When it ships on Sept. 20, Apple’s iPhone 5s will be the first and only smartphone on the market powered by a 64-bit processor – but not for long, if Samsung can help it.
J.K. Shin, Samsung’s mobile chief, said on Wednesday that his company also has 64-bit devices in the pipeline. “Not in the shortest time, but yes, our next smartphones will have 64-bit processing functionality,” Shin told the Korea Times.
Samsung’s current flagship smartphone, the Galaxy S4, runs a 32-bit chip, which is plenty powerful for the tasks it performs. But, like Apple, the company is also looking ahead to an era of more resource-intensive smartphone applications that will benefit from 64-bit chips that can address larger amounts of memory.
That era’s not quite here yet, though. Indeed, there’s little to be gained from slapping a 64-bit chip into today’s smartphones, aside from being the first to say you’ve done so.

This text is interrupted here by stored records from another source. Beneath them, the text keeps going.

(* ===== verification/Stdin.v ===== *)
(** * The keyboard of an attached client

    [phux-client/src/attach/input.rs]: the bytes a terminal puts on stdin, parsed into input events. One function per state of the
    machine, each answering with the parser after the byte and the events it emits; the tables as the source has them. *)

From stdpp Require Import list.
From S2P Require Import Prelude Enums Codec ClientLayout Tiling Keybind.

(** ** State *)

(* phux-client/src/attach/input.rs State *)
Inductive State : Type :=
| St_Ground | St_Escape | St_Csi | St_Ss3 | St_StringTerm
| St_Utf8 (expected : Z)
| St_Paste | St_PasteEscape | St_PasteCsi
| St_X10Mouse (bytes_seen : Z).
(* phux-client/src/attach/input.rs StdinParser *)
Record StdinParser : Type := mkParser { state : State; buf : bytes; utf8_lead : Z; paste_buf : bytes }.
(* phux-client/src/attach/input.rs StdinParser::new *)
Definition StdinParser_new : StdinParser := mkParser St_Ground [] 0 [].
Definition goto (s : State) (p : StdinParser) : StdinParser := mkParser s (buf p) (utf8_lead p) (paste_buf p).
Definition with_buf (b : bytes) (p : StdinParser) : StdinParser := mkParser (state p) b (utf8_lead p) (paste_buf p).
Definition with_paste (b : bytes) (p : StdinParser) : StdinParser := mkParser (state p) (buf p) (utf8_lead p) b.
Definition between (lo hi b : Z) : bool := (lo <=? b) && (b <=? hi).
Ltac csi_len :=
  repeat match goal with |- context [decimal ?n] => lazymatch goal with H : len (decimal n) <= 20 |- _ => fail | _ => pose proof (proj2 (decimal_param n)) end end;
  unfold len in *; rewrite ?length_app; cbn [length]; rewrite ?length_app; cbn [length]; rewrite ?length_app; cbn [length]; lia.
Lemma decode_mouse button code mods action x y : (button, code) ∈ mouse_codes -> 0 <= mods < 8 -> 0 <= x < u32_max -> 0 <= y < u32_max ->
  forall p, at_ground p -> feed_into (sgr_report code mods action x y) p = (with_buf [] p, [InputEvent_Mouse (mkMouseEvent action button mods (f64_from x) (f64_from y))]).
Proof.
  intros Hb Hm Hx Hy p Hg. pose proof (mouse_code_back button code mods action Hb Hm) as (H1 & H2 & H3 & H4). set (raw := mouse_code code mods action) in *.
  unfold sgr_report. rewrite feed_csi_sequence; [|done|csi_body|csi_len|destruct action; lia|by destruct action|done]. f_equal.
  fold raw. transitivity (dispatch_sgr_mouse (decimal raw ++ 59 :: decimal (x + 1) ++ 59 :: decimal (y + 1)) (match action with MouseAction_Release => 109 | _ => 77 end)); [by destruct action|].
  unfold dispatch_sgr_mouse, parse_csi_params. rewrite params_decimal by done. cbn [csi_params_loop]. change (between 48 57 59) with false. cbv iota.
  rewrite params_decimal by lia. cbn [csi_params_loop]. change (between 48 57 59) with false. cbv iota.
  rewrite <- (app_nil_r (decimal (y + 1))), params_decimal by lia. cbn [csi_params_loop app]. unfold mouse_event. rewrite H2, H3, H4.
  assert (Es : forall n, 0 <= n -> saturating_sub (n + 1) 1 = n) by (intros n Hn; unfold saturating_sub; destruct (Z.leb_spec 1 (n + 1)); lia). rewrite !Es by lia. by destruct action.
Qed.
Lemma decode_letter letter key mods : csi_letter_keycode letter = Some key -> 0 <= mods < 16 ->
  forall p, at_ground p -> feed_into (csi (str "1;" ++ decimal (xterm_code mods)) letter) p = (with_buf [] p, [InputEvent_Key (make_named_key key mods)]).
Proof.
  intros Hk Hm p Hg. pose proof (xterm_code_back mods Hm) as [H1 H2].
  assert (Hl : 64 <= letter <= 90 /\ letter <> 77 /\ letter <> 117 /\ letter <> 126).
  { unfold csi_letter_keycode in Hk. destruct letter as [|l|l]; try done. repeat (destruct l as [l|l|]; try done; try lia). }
  rewrite feed_csi_sequence; [|done|apply Forall_app; split; [by repeat constructor|apply decimal_param]| |lia|lia|done].
  2:{ pose proof (proj2 (decimal_param (xterm_code mods))). unfold len in *. rewrite length_app. change (length (str "1;")) with 2%nat. lia. }
  f_equal. rewrite dispatch_plain by (done || lia). destruct (Z.eqb_spec letter 117); [lia|]. unfold dispatch_csi_keys. cbn -[parse_csi_params]. unfold parse_csi_params.
  change (csi_params_loop _ [] 0 false) with (csi_params_loop (decimal (xterm_code mods)) [1] 0 false). 
  rewrite <- (app_nil_r (decimal _)), params_decimal by done. cbn [csi_params_loop app]. destruct (Z.eqb_spec letter 126); [lia|]. by rewrite Hk, H1.
Qed.
Lemma decode_tilde n key mods : csi_tilde_keycode n = Some key -> 0 <= mods < 16 ->
  forall p, at_ground p -> feed_into (csi (decimal n ++ 59 :: decimal (xterm_code mods)) 126) p = (with_buf [] p, [InputEvent_Key (make_named_key key mods)]).
Proof.
  intros Hk Hm p Hg. pose proof (xterm_code_back mods Hm) as [H1 H2].
  assert (Hn : 0 <= n <= 34) by (unfold csi_tilde_keycode in Hk; destruct n as [|l|l]; try done; repeat (destruct l as [l|l|]; try done; try lia)).
  rewrite feed_csi_sequence; [|done|csi_body|csi_len|lia| |lia].
  2:{ intros _ E. assert (F : (59 : Z) ∈ str "200") by (rewrite <- E; apply elem_of_app; right; apply list_elem_of_here). cbn in F. by repeat (apply elem_of_cons in F as [F|F]; [done|]); apply elem_of_nil in F. }
  f_equal. destruct (decimal_cons n) as (b & bs & Eb & Hb). rewrite dispatch_plain by (try lia; rewrite Eb; cbn; intros [= ->]; lia). cbn [Z.eqb Pos.eqb]. unfold dispatch_csi_keys.
  assert (Em : is_private_marker b = false) by (unfold is_private_marker, between; destruct (Z.leb_spec 60 b); [lia|done]).
  set (body := decimal n ++ 59 :: decimal (xterm_code mods)). assert (Ebody : body = b :: (bs ++ 59 :: decimal (xterm_code mods))) by (unfold body; by rewrite Eb).
  rewrite Ebody. cbv zeta. rewrite Em, <- Ebody. assert (Ep : parse_csi_params body = [n; xterm_code mods]).
  { unfold body, parse_csi_params. rewrite params_decimal by (unfold u32_max; lia). cbn [csi_params_loop]. change (between 48 57 59) with false. cbv iota.
    by rewrite <- (app_nil_r (decimal (xterm_code mods))), params_decimal by done. }
  rewrite Ep. cbn -[csi_tilde_keycode xterm_modifier_code]. by rewrite Hk, H1.
Qed.
Lemma decode_kitty cp key mods action : 0 < cp <= u32_max -> kitty_keycode_to_physical cp = Some key -> 0 <= mods < 64 ->
  forall p, at_ground p -> feed_into (kitty_report cp mods action) p = (with_buf [] p, [InputEvent_Key (mkKeyEvent action key mods NONE false None (Some cp))]).
Proof.
  intros Hc Hk Hm p Hg. pose proof (kitty_code_back mods Hm) as [H1 H2]. unfold kitty_report. rewrite feed_csi_sequence; [|done|csi_body|csi_len|lia|lia|lia].
  f_equal. destruct (decimal_cons cp) as (b & bs & Eb & Hb). rewrite dispatch_plain by (try lia; rewrite Eb; cbn; intros [= ->]; lia). cbn [Z.eqb Pos.eqb]. unfold dispatch_kitty_csi_u.
  unfold parse_csi_param_groups. rewrite groups_decimal by lia. cbn [csi_groups_loop]. change (between 48 57 59) with false. change (59 =? 58) with false. cbv iota.
  rewrite groups_decimal by done. cbn [csi_groups_loop]. change (between 48 57 58) with false. change (58 =? 58) with true. cbv iota.
  rewrite <- (app_nil_r (decimal (event_code action))), groups_decimal by (destruct action; cbn; unfold u32_max; lia).
  cbn -[kitty_keycode_to_physical kitty_modifier_code Z.eqb]. destruct (Z.eqb_spec cp 0); [lia|]. rewrite Hk, H1. by destruct action.
Qed.

(** However the reads cut it, [bs] is the one event [e], and the parser is back at the ground. *)
Definition decodes (bs : bytes) (e : InputEvent) : Prop := forall reads p, at_ground p -> concat reads = bs -> feed_reads reads p = (with_buf [] p, [e]).
Lemma decodes_intro bs e : (forall p, at_ground p -> feed_into bs p = (with_buf [] p, [e])) -> decodes bs e.
Proof. intros H reads p Hg <-. rewrite feed_reads_concat. by apply H. Qed.

(** C32: Reports are decoded. A mouse report of any button, with any of shift, control and alt held, press, release or motion, at any cell, is
    the event of that button, modifiers and cell; a function key or arrow sent with any modifiers is that key with them, in both of the
    forms terminals use; a kitty report of any key of the table, with any modifiers and locks, is its press, repeat or release; however the
    reads cut it, from a parser at the ground, that is one whose input so far ended outside any sequence, string or paste. *)
Theorem reports_decode mods :
  (forall button code action x y, (button, code) ∈ mouse_codes -> 0 <= mods < 8 -> 0 <= x < u32_max -> 0 <= y < u32_max ->
     decodes (sgr_report code mods action x y) (InputEvent_Mouse (mkMouseEvent action button mods (f64_from x) (f64_from y))))
  /\ (forall letter key, csi_letter_keycode letter = Some key -> 0 <= mods < 16 ->
        decodes (csi (str "1;" ++ decimal (xterm_code mods)) letter) (InputEvent_Key (make_named_key key mods)))
  /\ (forall n key, csi_tilde_keycode n = Some key -> 0 <= mods < 16 ->
        decodes (csi (decimal n ++ 59 :: decimal (xterm_code mods)) 126) (InputEvent_Key (make_named_key key mods)))
  /\ (forall cp key action, 0 < cp <= u32_max -> kitty_keycode_to_physical cp = Some key -> 0 <= mods < 64 ->
        decodes (kitty_report cp mods action) (InputEvent_Key (mkKeyEvent action key mods NONE false None (Some cp)))).
Proof.
  split_and!; intros; apply decodes_intro; [by apply decode_mouse|by apply decode_letter|by apply decode_tilde|by apply decode_kitty].
Qed.

(** ** Keys and chords *)

(** The keys a read produced; what matters of the parser is only that it was at the ground. *)
Definition keys_of (bs : bytes) : list KeyEvent := omap (fun e => match e with InputEvent_Key k => Some k | _ => None end) (feed_into bs StdinParser_new).2.
(** What follows an escape and is no key: the openings of longer sequences. *)
Definition sequence_openers : list Z := [79; 80; 88; 91; 93; 94; 95].
Definition one_key (bs : bytes) (chord : bytes) (same : bool) : bool := match keys_of bs with [k] => eqb (chord_str_matches_event chord k) same | _ => false end.
Lemma two_ranges (P : Z -> Z -> bool) lo n lo' n' : forallb (fun i => forallb (P i) (seqZ lo' n')) (seqZ lo n) = true ->
  forall i j, lo <= i < lo + n -> lo' <= j < lo' + n' -> P i j = true.
Proof. intros H i j Hi Hj. apply (finite_range _ _ _ H) in Hi. by apply (finite_range _ _ _ Hi). Qed.
Lemma one_key_spec bs chord same : one_key bs chord same = true -> exists k, keys_of bs = [k] /\ chord_str_matches_event chord k = same.
Proof. unfold one_key. destruct (keys_of bs) as [|k [|]]; intros H; [discriminate| |discriminate]. apply eqb_prop in H. by exists k. Qed.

“Adding 64-bit processor capabilities adds nothing to the user experience today, as it would requires over four gigabytes of memory,” Patrick Moorhead of Moor Insights and Strategy, and a former executive at AMD, told AllThingsD. “Most phones today only have one to two gigabytes of memory, and it will be years before the norm is four.”
As Moorhead notes, in order to really take advantage of all that 64-bit offers, you need a smartphone with more than 4GB of RAM. And that much RAM requires significantly more power to run. And, as Apple and Samsung are both well aware, more than processing power, battery life is of paramount concern in today’s smartphones.
That said, Apple clearly has the jump on the industry here, not simply because it has built the first 64-bit smartphone, but because it has designed iOS 7 to support a 64-bit chip. Google hasn’t yet transitioned Android to 64-bit. Until it does, it makes little sense for Samsung to build a 64-bit phone.